Visual Question Answering

Also known as: VQA, image question answering, visual QA

TL;DR

Visual question answering (VQA) is the task of producing a natural-language answer to a question about an image. It is the canonical benchmark for vision-language models because it forces grounding.

Visual question answering is the task of producing a free-form answer to a natural-language question about an image. “How many people are in this photo?” “What color is the leftmost car?” “Is this person wearing a watch?” “What does the chart on slide 3 imply about Q3 revenue?” The answer can be a single word, a number, a phrase, or a multi-sentence explanation. VQA is the canonical evaluation surface for vision-language models because, unlike captioning, you can’t solve it by producing generic text that’s loosely consistent with the image — the question demands a specific grounded response.

VQA is also the building block for almost every practical multimodal application: document understanding, chart analysis, GUI navigation, visual reasoning agents, and the visual half of multimodal RAG . When people say a model is “good at vision,” what they usually mean is it scores well on a VQA-shaped task.
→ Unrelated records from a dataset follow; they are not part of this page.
Lemma normalize_all_defaults (posts : list Doc) (items : list BlogItem.t) :
  normalize_all posts = Ok items -> Forall2 normalized posts items.
Proof.
  revert items. induction posts as [|p ps IH]; intros items; cbn [normalize_all].
  - intros [= <-]. constructor.
  - destruct (normalize p) as [b|] eqn:Hp; [|discriminate]. cbn [rbind].
    destruct (normalize_all ps) as [bs|]; [|discriminate]. cbn [rbind].
    intros [= <-]. constructor; [now apply normalize_defaults | now apply IH].
Qed.

(** ** Registration and login *)

(** C1, as stated, fails: a password of eight characters with a NUL among
    them is a valid request body (the only bound is the minimal length of
    6), yet [register] with it raises the hasher's [ValueError] on the
    empty store, whatever the salt. *)
Lemma register_nul_password_raises :
  RegisterRequest.valid ada_nul
  /\ (forall (bcrypt_raw : string -> string -> N) (salt : N),
        fst (register bcrypt_raw salt ada_nul world0)
        = Raise (ValueError "bcrypt does not allow NULL bytes in password")).
Proof.
  split; [unfold RegisterRequest.valid; vm_compute; lia|].
  intros bcrypt_raw salt. reflexivity.
Qed.

(** C1, amended. For a password the hasher works on (at most 4096
    characters, no NUL): on an initialized store that holds no account
    under the normalized address, [register] succeeds, a following [login]
    with the same address and password succeeds, and both return the same
    identity, the name supplied and the normalized address. *)
Theorem register_then_login
    (bcrypt_raw : string -> string -> N) (salt : N)
    (payload : RegisterRequest.t) (w : World) (d : Database) :
  db w = Some d ->
  find_one d "user" (email_filter (lower (RegisterRequest.email payload))) = None ->
  secret_ok (RegisterRequest.password payload) = true ->
  exists (r : AuthResponse.t) (w1 w2 : World),
    register bcrypt_raw salt payload w = (Ok r, w1)
    /\ login bcrypt_raw
         (LoginRequest.mk (RegisterRequest.email payload) (RegisterRequest.password payload)) w1
       = (Ok r, w2)
    /\ AuthResponse.name r = RegisterRequest.name payload
    /\ AuthResponse.email r = lower (RegisterRequest.email payload).
Proof.
  intros Hdb Hnone Hok.
  eexists _, _, _.
  split; [exact (register_fresh bcrypt_raw salt payload w d Hdb Hnone Hok)|].
  split; [|split; reflexivity].
  erewrite login_known;
    [ | reflexivity | exact (find_one_after_register bcrypt_raw salt payload d Hnone)].
  rewrite stored_user_hash. cbn [LoginRequest.password].
  rewrite (verify_hash_same bcrypt_raw salt _ Hok). cbn [login_outcome].
  destruct (stored_user_fields bcrypt_raw salt payload d) as (-> & -> & ->).
  reflexivity.
Qed.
Why VQA is a strong evaluation harness

The benchmark forces grounding. A captioning model can hide weakness under generic descriptions (“a person standing in a room”) that are technically correct but content-free. A VQA model, asked “how many windows are in this room?”, has to commit to a specific number. There is no plausible-sounding hedge that passes.

VQA also stress-tests against prior bias. Early VQA datasets had a structural flaw: a model could answer “is the sky blue?” with “yes” and be right 90% of the time without looking at the image, because affirmative questions are over-represented. VQAv2 (2017) explicitly fixed this by collecting complementary image pairs — for each question, a second image where the answer is different — forcing models to actually read the image to do well.

The dataset landscape

Canonical VQA benchmarks

VQAv2 (Goyal 2017) — the original. 200K images, 1.1M questions, free-form answers. Largely solved — modern VLMs hit 85%+ vs human ceiling 92%.
GQA (Hudson 2019) — compositional reasoning over scene graphs. Questions like “are there more red cubes than blue spheres?” Forces multi-step visual reasoning, not single-object recognition.
MM-Vet (Yu 2023) — 200 questions designed to require integration of recognition, OCR, knowledge, language generation, spatial reasoning, and math. The current honest “is this VLM good?” evaluation.
MMMU (2023) — college-level multimodal reasoning across 30 subjects. Charts, diagrams, formulas. The hard exam for frontier VLMs.
OK-VQA / A-OKVQA — questions that require external knowledge (“what’s the name of this monument?”). Tests retrieval-augmented or world-knowledge grounding.
TextVQA / DocVQA / ChartQA — questions that demand reading text inside the image. OCR-heavy.
RealWorldQA (xAI 2024) — 700 photos with questions designed to be unambiguous and grounded in physical reality. Anti-benchmark-gaming.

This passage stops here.